Ouviu um clamor distante. Agudo e estridente. A harpia parecia querer lembrar a todos que pudessem ouvir seu retorno ao monte. Como se a memória do ser cobrindo-os com sua grande sombra não fosse o bastante.
O grupo seguiu, mais atento aos céus do que antes.
Não viram sinais de outra harpia, nem Jonas ouviu outro grasnido de ave igual ou diferente a se aproximar. Ainda assim, apenas uma bastara para que o ritmo do grupo aumentasse pelo desejo de chegar até a caverna onde estavam as ervas matites e deixar logo aquele lugar.
Keren os guiava com gestos mais agitados do que antes por entre os rochedos acidentados. Leovard olhava para cima a todo momento, como se imensas garras fossem atacá-lo a qualquer instante.
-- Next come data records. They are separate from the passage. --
(* ===== verification/EngineProps.v ===== *)
(** What a cycle of the engine guarantees: it promotes only through every gate, whatever judge it
    runs; with the judge it runs in process it never promotes; it only appends to the ledger, a
    bounded number of blocks; and only a completed cycle's samples reach the log that is ranked. *)
From S2P Require Import Prelude RustStd RustPath RustNum RustFloat Digest Json Identity Workload ObservationLog Supervisor SupervisorProps Ipc Daemon Admission Executor LedgerRecord Ledger LedgerProps PatchGate Receipt ReceiptProps Graph Dual Contract Measure Meta Adapter Propose ProposeProps Verifier Telemetry Ratify Artifacts Judge Evaluator JudgeCycle JudgeCycleProps Engine.
#[local] Open Scope string_scope.
#[local] Open Scope list_scope.

(** ** Steps and relations on states *)

#[local] Hint Extern 0 (PreOrder _) => exact _ : core.

Section Keeps.
Context (R : relation Engine) `{!PreOrder R}.

(** Whatever the step returns, it relates the states; a value it returns satisfies [Q]. *)
Definition keeps {A} (m : step A) (Q : A → Prop) : Prop :=
  ∀ e, R e (m e).1 ∧ ∀ a, (m e).2 = Value a → Q a.

Lemma keeps_ret {A} (a : A) (Q : A → Prop) : Q a → keeps (mret a) Q.
Proof. intros Hq e. split; [reflexivity|by intros ? [= <-]]. Qed.

Lemma keeps_mono {A} (m : step A) (P Q : A → Prop) : keeps m P → (∀ a, P a → Q a) → keeps m Q.
Proof. intros Hm Hpq e. destruct (Hm e) as [Hr Hv]. split; [done|]. eauto. Qed.

Lemma keeps_bind {A B} (m : step A) (f : A → step B) P Q :
  keeps m P → (∀ a, P a → keeps (f a) Q) → keeps (m ≫= f) Q.
Proof.
  intros Hm Hf e. unfold mbind, step_bind. destruct (Hm e) as [Hr Hv].
  destruct (m e) as [e1 [a|why|]]; cbn [fst snd] in *; [|by split..].
  destruct (Hf a (Hv a eq_refl) e1) as [Hr' Hv']. split; [by transitivity e1|done].
Qed.

(** When the value is not needed. *)
Lemma keeps_then {A B} (m : step A) (f : A → step B) P Q :
  keeps m P → (∀ a, keeps (f a) Q) → keeps (m ≫= f) Q.
Proof. intros Hm Hf. eapply keeps_bind; [exact Hm|]. intros a _. apply Hf. Qed.

Lemma keeps_try {A} (m : step A) Q :
  keeps m Q → keeps (try m) (λ r, match r with Ok a => Q a | Err _ => True end).
Proof.
  intros Hm e. unfold try. destruct (Hm e) as [Hr Hv].
  destruct (m e) as [e1 [a|why|]]; cbn [fst snd] in *; (split; [done|]); intros ? [= <-]; eauto.
Qed.

Lemma keeps_failing {A} t (m : step A) Q : keeps m Q → keeps (failing t m) Q.
Proof.
  intros Hm e. unfold failing. destruct (Hm e) as [Hr Hv]. by destruct (m e) as [e1 [a|why|]].
Qed.

Lemma keeps_gets {A} (f : Engine → A) : keeps (gets f) (λ _, True).
Proof. intros e. by split. Qed.
(* ===== verification/EngineExamples.v ===== *)
(** A cycle that promotes, evaluated: the punctuation scan finds a dash, the change is exempt from the
    canary by configuration, a judge of version 2 signs its receipt, and the link moves. *)
From S2P Require Import Prelude RustStd RustPath RustNum RustFloat Digest Json Identity Workload ObservationLog Supervisor Ipc Daemon DaemonProps Admission Executor LedgerRecord Ledger LedgerProps PatchGate Receipt Graph Dual Contract Measure Meta Adapter Propose Verifier VerifierProps Telemetry Ratify Artifacts Judge Evaluator JudgeCycle Engine EngineProps EngineLedger.
#[local] Open Scope string_scope.
#[local] Open Scope list_scope.

Module EngineExample.
Import Checksum PlainJson KeyedChecksum LedgerExample.
#[global] Instance codec : WorkerCodec := DaemonExample.codec.
#[global] Instance records : RecordCodec :=
  {| record_to_json r := Measure.cycle_id r; record_from_json _ := None |}.
#[global] Instance lower : Unicode := to_ascii_lowercase.

Definition policy : EvaluationPolicy :=
  {| policy_id := "p1"; pinned_holdouts := sha256_hex "holdouts";
     min_holdout_pass_ratio := f64_lit 9 1; require_admitted := true;
     allowed_targets := ["README.md"]; protected_paths := ["src/ledger/"];
     Receipt.non_inferiority_margin_pct := Some f64_one |}.
#[global] Instance formats : Formats :=
  {| strings_of_json := parse; receipt_json := receipt_digest;
     workload_of_json _ := None; adapter_of_toml _ := None; log_record_of_json _ := None;
     policy_of_json text := if bool_decide (text = "policy") then Some policy else None;
     signing_key_of_bytes s := Some s; key_of_sec1 s := Some s; show_f64 _ := "1" |}.

Definition rsi : RsiConfig :=
  {| cfg_model_url := "u"; cfg_model_id := "m"; cfg_rsi_root := ".rsi";
     cfg_holdouts_dir := Some "/holdouts"; cfg_canary_target := 5000; cfg_cortex_url := "c";
     cfg_cortex_space := "s"; cfg_ratify_roots := ["README.md"]; measure_min_samples := 3;
     measure_window_cycles := 20; measure_p95_min_samples := 20 |}.
Definition config : EngineConfig :=
  {| target_repo := "/repo"; measured := rsi; sandbox_root := "/sandbox";
     signing_key_hex := Some (hex_encode "key"); require_latency := false; operator_key_hex := None;
     non_inferiority_margin := None; dual_price_vector_dir := None;
     judge_public_key_hex := Some (hex_encode "judge"); judge_policy_file := Some "/etc/policy.json";
     target_improvement_pct := f64_of_N 5; canary_workload_path := None;
     canary_workload_sha256 := None; canary_exempt_kinds := [UnslopSanitization] |}.

Definition before_text : string := "build " +:+ em_dash +:+ " with care".
Definition after_text : string := sanitize before_text.

(** The separate judge: it admits, binds the change and signs with its own key. *)
Definition plain (cycle candidate parent : string) : EvaluationReceipt :=
  {| Receipt.cycle_id := cycle; candidate_id := candidate; parent_id := parent; evaluated_at := T;
     evaluator_version := "1"; passed_all_hard_invariants := true; passed_statistical_gates := true;
     admitted := true; layer_results := []; metrics_summary := None; receipt_digest := "";
     receipt_signature := None; format_version := 1; binding := None |}.
Definition bound : ReceiptBindingV2 :=
  {| subject_path := "README.md"; subject_sha256 := sha256_hex after_text;
     holdout_set_sha256 := sha256_hex "holdouts"; holdouts_total := 10; holdouts_passed := 10;
     policy_sha256 := sha256_hex "policy"; evaluator_binary_sha256 := sha256_hex "judge" |}.
Definition separate_judge (j : BlindJudge) (w : Surroundings) (cycle candidate parent : string)
    : option (result EvaluationReceipt) :=
  Some (bind_and_sign_v2 bound ("judge" : @SigningKey p256) (plain cycle candidate parent)).

Definition world_files : Fs :=
  {| files := {["/repo/README.md" := before_text; "/etc/policy.json" := "policy"]};
     dirs := {["/repo"; "/repo/.rsi"; "/holdouts"; "/sandbox"]};
     links := {["/repo/.rsi/active" := "/repo/.rsi/generations/prop-old"]} |}.
Definition start : Engine :=
  {| Engine.store := s3; host := new_daemon world_files ∅; Engine.clock := new_clock;
     repo := {| refs := {["refs/heads/main" := "c0"]}; patches := ∅ |};
     complete_log := None; partial_log := None |}.

Definition idle : Surroundings :=
  {| holdout_dir := None; parent_tree := []; candidate_tree := []; binaries := Ok tt;
     jail := λ _, JailErr ""; cargo_check := Correctness.NotStarted "";
     cargo_test := Correctness.NotStarted "";
     bench_runs := λ _ _, {| usage_before := fail "" []; jail_run := fail "" []; elapsed_us := f64_of_N 0;
                             usage_after := fail "" [] |};
     own_statm := None; subject_after := None; judge_exe := None; JudgeCycle.clock := T;
     engine_version := "1"; saved := Ok tt |}.
Definition candidate : CandidateWorld :=
  {| stamp := λ _, T; staging := all_done; stale_removed := true; build := Ok (true, "", ""); build_writes := ∅;
     build_us := 5; check_answer := None; test_answer := None; surroundings := idle;
     evaluation_fate := BlobWritten; evaluation_uuid := "e1"; evaluation_us := 7 |}.
Definition nothing : Oracle :=
  {| fate := λ _, ObservationLog.WriteOk; wall_ms := λ _, 0%N; Executor.bind_ok := false; spawned := None; vars := [];
     run_uuid := "r"; handshake_uuid := λ _, "h"; accepts := []; exited_at := None;
     proc_at := λ _, ∅; page_kb := 4; strays := λ _, [] |}.
Definition env : Env :=
  {| nonce_uuid := "n"; log_fate := ObservationLog.WriteOk; now_ms := 0; swap_fate := AllSucceed;
     sock_fate := AllSucceed; swap_uuid := "w"; sock_uuid := "k"; proc := ∅; page_size_kb := 4 |}.
Definition entry : ChangedEntry :=
  {| old_mode := "100644"; new_mode := "100644"; PatchGate.status := 77; entry_path := "README.md" |}.
Definition git : RatifyInput :=
  {| rat_now := T; rat_author := "a";
     staged_commit := λ _ _, Ok {| entries := [entry]; patch_text := "+text"; commit := "c1" |};
     default_branches := ["main"]; ref_format := Ok tt; update_ref := Ok tt;
     formatted := Ok "mail"; patch_dir_made := Ok tt; patch_written := Ok tt; lesson := None |}.
Definition supervision : SupervisedWorld :=
  {| sv_stamp := λ _, T; worker_secret := "k"; staged_now := T; exe_dir_made := true;
     exe_copied := true; mono_start := 0; oracle := nothing; envelope_answer := λ _, Ok tt;
     rollback_env := env; rolled_back_at := T; link_fate := AllSucceed; link_uuid := "l1";
     Engine.ratify := git; commit_us := 3 |}.
Definition world : CycleWorld :=
  {| cycle_uuid := "c1"; open_now := T;
     observed := {| rev_parse := None; git_status := None; home_dir := "/home";
                    cargo_check_ok := true; observed_at := T |};
     observe_us := 1; platform := {| cores := None; meminfo := None; gpu_names := None |};
     repo_identity := "id"; head_commit := None;
     price_vectors := {| contents := λ _, inl ""; listing := inl "" |};
     hypothesis_uuid := "h1"; recall := λ _, []; seat_available := false;
     complete := λ _, fail "" []; model_stamp := ("m1", T); scan_stamp := ("new", T);
     propose_us := 2; candidate_world := λ _, candidate; supervised := supervision;
     canary_us := 9; checkpoint_now := T; recorded_now := T; samples_fate := Measure.WriteDone |}.

Abbreviation run := (run_cycle separate_judge root config world start).

(** The generation is durable, the link leads to it, and the proposal is on a review branch; the
    patch lies under the root as it is configured, not under the repository. *)
Example promotes :
  (λ r, state <$> res_generation r) <$> (match run.2 with Value r => Some r | _ => None end)
  = Some (Some Durable)
  ∧ links (fs (host run.1)) !! "/repo/.rsi/active" = Some "/repo/.rsi/generations/prop-new"
  ∧ refs (repo run.1) !! "refs/heads/rsi/prop-new" = Some "c1"
  ∧ (map_to_list (patches (repo run.1))).*1 = [".rsi/patches/prop-new.patch"]
  ∧ complete_log run.1 = Some ("cycle-c1" +:+ nl).
Proof. vm_compute. repeat split. Qed.

(** The link moves before the promotion is recorded: when the ledger refuses the block, the cycle
    fails, and the unrecorded generation is live. *)
Definition winner : Winner :=
  {| win_proposal := create_proposal "new" T "t" "d" "README.md" after_text UnslopSanitization;
     win_sandbox := "/sandbox/prop-new";
     win_invariants := run_full_verification "/sandbox/prop-new" None None world_files;
     win_balance := balance_of (observe_codebase "/repo" (observed world) world_files);
     win_receipt := plain "cycle-c1" "prop-new" "parent";
     win_block := new_block 0 Evaluation T "" "" []; win_summary := start_canary false None;
     win_build := None |}.
Definition staged_generation : GenerationInfo :=
  {| generation_id := "prop-new"; installed_path := "/repo/.rsi/generations/prop-new";
     Supervisor.manifest_digest := ""; state := Staged; pid := None; socket_path := None;
     canary_transactions := 0; canary_errors := 0; max_latency_us := 0; total_latency_us := 0;
     staged_timestamp := T |}.
Definition refusing : Engine :=
  set_host (set_fs (with_links (λ _, links world_files) (fs (host run.1))) (host run.1))
    (set_store (empty_store ∅) run.1).
Example link_moves_before_the_block :
  let o := promote config supervision winner staged_generation refusing in
  links (fs (host refusing)) !! "/repo/.rsi/active" = Some "/repo/.rsi/generations/prop-old"
  ∧ links (fs (host o.1)) !! "/repo/.rsi/active" = Some "/repo/.rsi/generations/prop-new"
  ∧ promotions (Engine.store o.1) = [] ∧ (match o.2 with Error _ => true | _ => false end) = true.
Proof. vm_compute. repeat split. Qed.

Lemma returns : ∃ r, run.2 = Value r.
Proof. vm_compute. by eexists. Qed.
Lemma layout : Layout config.
Proof. split; [intros u; reflexivity|reflexivity]. Qed.
End EngineExample.

Section Witnesses.
Import Checksum PlainJson KeyedChecksum LedgerExample EngineExample.


Lemma in_process_judge_never_promotes_witness :
  untouched (active config) start
    (run_cycle (evaluate_cycle_v1 (λ _, None)) root config world start).1.
Proof. exact (proj1 (in_process_judge_never_promotes (λ _, None) root config world start layout)). Defined.

Lemma only_completed_cycles_ranked_witness : ∃ r, run.2 = Value r
  ∧ partial_log run.1 = partial_log start
  ∧ (complete_log run.1 = complete_log start
     ∨ ∃ k, complete_log run.1
            = (append (samples_fate world) (samples_of config world k) (complete_log start)).1).
Proof.
  pose proof (only_completed_cycles_ranked separate_judge root config layout world start) as Hall.
  cbv zeta in Hall. destruct returns as [r Hr], Hall as [Hall _]. exists r. split; [exact Hr|].
  exact (Hall r Hr).
Defined.

Lemma cycle_only_appends_witness :
  (∃ l, all_blocks strings_of_json (Engine.store run.1)
        = all_blocks strings_of_json (Engine.store start) ++ l ∧ (length l <= 7)%nat)
  ∧ ∃ r, verify_chain_integrity strings_of_json root T None (Engine.store run.1) = Ok r
         ∧ chain_valid r = true.
Proof.
  assert ((N.of_nat (4 + 7) <= i64_max)%N) as Hroom by (vm_compute; discriminate).
  exact (cycle_only_appends separate_judge root config 3 (Engine.store start) world start T reach3
           Hroom eq_refl).
Defined.
End Witnesses.
(** The evidence with the capability nodes in an order of iteration. *)
Definition in_order (cs : list CapabilityNode) (ev : RsiCycleEvidence) : RsiCycleEvidence :=
  {| ev_cycle := ev_cycle ev; capabilities := Some cs; bottlenecks := bottlenecks ev;
     ev_hypothesis := ev_hypothesis ev; ev_diagnostic := ev_diagnostic ev;
     ev_receipt := ev_receipt ev; ev_ratification := ev_ratification ev |}.

(** the explanation is the same document for every order in which the capability map is iterated. *)
Theorem explanation_order_free ev caps caps' :
  NoDup (node_id <$> caps) → caps ≡ₚ caps' →
  evidence_graph (in_order caps ev) = evidence_graph (in_order caps' ev).
Proof.
  intros Hn Hp. unfold evidence_graph. cbn [in_order ev_cycle capabilities bottlenecks ev_hypothesis
    ev_diagnostic ev_receipt ev_ratification].
  assert (capability_nodes (Some caps) = capability_nodes (Some caps')) as Hsame.
  { cbn. f_equal. apply (sort_by_canonical (λ _, True) capability_lt); [by apply Forall_true|done|].
    intros a b Ha Hb Hab Hba. by apply (same_key node_id caps a b Hn Ha Hb), str_lt_tie. }
  unfold evidence_nodes. by rewrite Hsame.
Qed.

(** ** The conclusion and the ratifier *)

(** The conclusion counts as more than a hypothesis only for a record with the status [Ratified];
    the ratifier never writes one, so whatever it did, the conclusion stays a hypothesis. *)
Lemma ratified_never_concluded i p ok text roots dir repo rec ev :
  (ratify_proposal i p ok text roots dir repo).2 = Ok rec → ev_ratification ev = Some rec →
  nstatus <$> last (doc_nodes (evidence_graph ev)) = Some STATUS_HYPOTHESIS.
Proof.
  intros Hr He. rewrite graph_nodes, last_snoc. cbn.
  assert (ratified (own_ratification ev) = false) as ->; [|done].
  unfold own_ratification. rewrite He. cbn. case_bool_decide; [|done]. cbn.
  apply bool_decide_eq_false_2. intros Hs.
  unfold ratify_proposal in Hr. destruct (check_proposal _ _ _ _ _) as [[br st]|e].
  - destruct (create_review_branch _ _ _ _) as [r' [[]|e]]; [|injection Hr as <-; discriminate].
    destruct (formatted i) as [t|]; [|done]. cbn in Hr. destruct (patch_dir_made i); [|done]. cbn in Hr.
    unfold write_patch in Hr. destruct (patch_written i); [|done]. cbn in Hr.
    injection Hr as <-. discriminate.
  - injection Hr as <-. discriminate.
Qed.
End Explain.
Até Morda parecia mais agitada, agarrada ao cajado, repetindo em voz baixa o mesmo cantarolar que entoava desde o dia anterior.
Um nervosismo que parecia também atingir o corpo de Jonas, que se concentrava em pisar no chão acidentado sem tropeçar ou fazer qualquer barulho alto demais.
Continuaram a subir, caminhando pelo que pode ter sido uma hora ou talvez duas, não podendo dizer devido a falta de visão do sol no céu nublado. E o monte se revelou maior do que parecia, mostrando-se um grande labirinto de pedras.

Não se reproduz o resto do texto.